Whether you’ve upgraded to iOS 13 or Android 10, there have been many surprises for mobile users, all of which have promised ‘ease of living’. The past few years of said surprises include improvements within voice assistants such as Apple’s Siri or Microsoft’s Cortana, or something as seemingly basic as your built-in News apps. These encompassing programmes, however, are ‘intelligent apps’.
While the name is fairly self-explanatory, let us get technical in terms of their modus operandi. I-apps, as they are commonly called, harness data based on user behaviour and other sources to make hypotheses and suggestions, ultimately delivering personalised and adaptive user experiences! Such apps are capable of converging database and data warehouse workloads, operating with Artificial Intelligence and machine learning.
The home and quotidian life aren’t the only scopes for such apps; the workplace is too. Especially companies which develop these apps.
In a Medium blog post dated June 20, 2019, by Data Driven Investor, “Today’s digital natives demand much more than [simple mobile-enabled access to key business applications and data], they anticipate intelligent user experience and highly usable as offered by consumer apps. And, intelligent apps assure to provide the same.”
- Here are some warning signs for a concerning i-app. As a user, you can control how these apps operate and use your data… or you can choose to banish them from your smartphone and invest in a ‘brick phone’
- If they want you to only sign in through either Facebook or Google. These should never be the only options for using an app.
- These apps will have a large number of ads, often of the targeted variety. They’ll try to capitalise on your retail inclinations and timings of mobile use.
- They may ask for permissions to many bizarrely irrelevant components on your phone. For example, why should a social media app want access to call logs?
Which apps?
I-apps have been staring at you the whole time. In fact, we wouldn’t say there are apps that haven’t been made into i-apps at some point in their development timelines. For example, health trackers.
Microsoft has Bing Predicts which understands users’ patterns of web usage and even greater web trends and behaviours to get you answers fast, for the many types of questions you have. Bing then claims to verify concrete answers across multiple sources rather than just one. But what about more nuanced questions? Bing provides a carousel of answers gathered from the web, as well as info from the Reddit community.
Then there are i-apps used to precipitate inclusivity. Closer to home, Envision AI is used by the visually impaired to recognise their surroundings, but the Artificial Intelligence components take the notions of assistive technology to higher levels by having the app continually learn and make sense of hand-writing and Indian scripts.
The baddies
Then there is the worry; the lip-gnawing and discomfort-inducing kind which has you considering throwing your phone into the nearest water body. We faced panic across fem-tech users, as Privacy International reported on September 9 how menstruation apps, which collect information about your health, your sexual life, your mood and more, could be sharing deeply personal data with Facebook. “We, therefore, wanted to make sure that they keep this information to themselves, rather than sharing it with other companies… We did a dynamic analysis of the apps using our data interception environment to look at the data that those apps share with Facebook… As we will expose in this report, Maya by Plackal Tech (over 5 million downloads on Google Play) and MIA by Mobapp Development Limited conducted — at the time of the research — what we believe to be extensive sharing of sensitive personal data with third parties, including Facebook.”
This access is claimed to be due to Facebook’s SDK for Android feature, which allows app developers to bind their apps with Facebook’s platform.

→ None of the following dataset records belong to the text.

(** [kind: *Deployment] and [kind: *Pod] *)
Definition isDeployment (document : text) : bool :=
  bool_decide (is_Some (find (lit (str "kind:") ++ [Many (is_char " ")] ++ lit (str "Deployment")) document)).
Definition isPod (document : text) : bool :=
  bool_decide (is_Some (find (lit (str "kind:") ++ [Many (is_char " ")] ++ lit (str "Pod")) document)).

Definition inject_document (eol : text) (params : injectParams) (document : text) : option text :=
  if isPod document || isDeployment document then
    document ← insertLDPreloadTrue document eol;
    document ← insertAppScope document eol params;
    if useDebugLabel params then insertDebug document eol else Some document
  else Some document.

Fixpoint inject_documents (eol : text) (params : injectParams) (converted : text) (documents : list text) : option text :=
  match documents with
  | [] => Some converted
  | document :: documents =>
    let converted := if bool_decide (converted = []) then converted else converted ++ documentDelimiter in
    document ← inject_document eol params document;
    inject_documents eol params (converted ++ document) documents
  end.

(** [None] in the result is the error of [detectEOLString]. *)
Definition inject (content : text) (params : injectParams) : option (option text) :=
  match detectEOLString content with
  | None => Some None
  | Some eol => Some <$> inject_documents eol params [] (split_on documentDelimiter 0 content)
  end.
End inject.
Lemma head_items m items : Forall (is_item m) items → from_option (ends_block dash_char m) True (head (concat items)).
Proof. destruct 1 as [|item items (dash & rest & -> & Hd & _) _]; [done|]. exact Hd. Qed.

Lemma visit_items_from i a h m c key count items items' : m ≤ 1000 → no_eol key → key ≠ [] → key ≠ minusIndentationCharacter → no_eol h →
  unresolvedPath i = [minusIndentationCharacter; key] → length (resolvedPath i) = count →
  Forall2 (item_inserted item_lines m c count key) items items' → Forall (is_item m) items → ∀ before,
  Forall plain_line (concat (before ++ items)) → at_block i a (unlines (h :: concat (before ++ items))) →
  yields (visit_each (visit_item i (unlines (h :: concat (before ++ items))) m c)
      (line_matches eol (item_pattern m) (length h + length (unlines (concat before))) (concat items)))
    (length a + length (unlines (h :: concat before))) (unlines (concat items)) (unlines (concat items')).
Proof.
  intros Hm Hk Hne Hkey Hh Hu Hcount HF Hitems. induction HF as [|item item' items items' Hi HF IH]; intros before Hp Hat.
  - apply yields_nil.
  - apply Forall_cons in Hitems as [(dash & rest & -> & Hd & Hrest) Hitems]. rewrite !concat_app in *. cbn [concat] in *.
    pose proof Hp as [_ [Hpi Hps]%Forall_app]%Forall_app. rewrite item_match by done. rewrite !unlines_app. apply yields_seq.
    + unfold visit_item. pose proof Hat as (He & _ & Hlast). unfold curBlock. rewrite Hlast. cbn [mbind option_bind block_start block_end].
      pose proof Hpi as [Hpd Hpr]%Forall_cons. unfold computeItemBlockPosition. change (lit minusIndentationCharacter) with [One dash_char].
      cbn [app] in Hat |- *. rewrite inner_position; [|done|done|by apply plain_no_eol|by apply Forall_app|done|by apply head_items].
      cbn [mbind option_bind block_start block_end].
      destruct (at_block_child i a h (concat before) dash rest (concat items) [key] minusIndentationCharacter Hat Hu (Z.of_nat m))
        as (child & -> & Hca & Hcu & Hcr & Hcn & _).
      cbn [mbind option_bind]. rewrite <-length_app. eapply yields_item; [done|done| |done..]. rewrite Hcr, Hcount. lia.
    + specialize (IH Hitems (before ++ [dash :: rest])). rewrite !concat_app in IH. cbn [concat] in IH.
      rewrite app_nil_r, <-app_assoc in IH. specialize (IH Hp Hat).
      rewrite (unlines_app eol (concat before) (dash :: rest)), length_app, Nat.add_assoc in IH.
      rewrite (app_comm_cons (concat before) (dash :: rest) h), (unlines_app eol (h :: concat before) (dash :: rest)), length_app,
        Nat.add_assoc in IH. exact IH.
Qed.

The feature contains a number of core components, such as analytics, graph API, login and even ads! Given medical data is considered to be the most personally confidential information we can have, many users were horrified by the terrifying side of i-apps.
Then there was the huge craze of FaceApp, which thousands of people used to comically age themselves digitally. Many technologists were concerned with the amount of metadata harvested from users’ phones in a similar way to Maya and MIA.
So, think twice about the pedestalled placement of i-apps. Yes, they have the power to fuel the future and there’s an unavoidable thrill with using many of them, but watch enough episodes of The Twilight Zone or Black Mirror , and you have got to wonder if you are just a statistic for the next generation of users.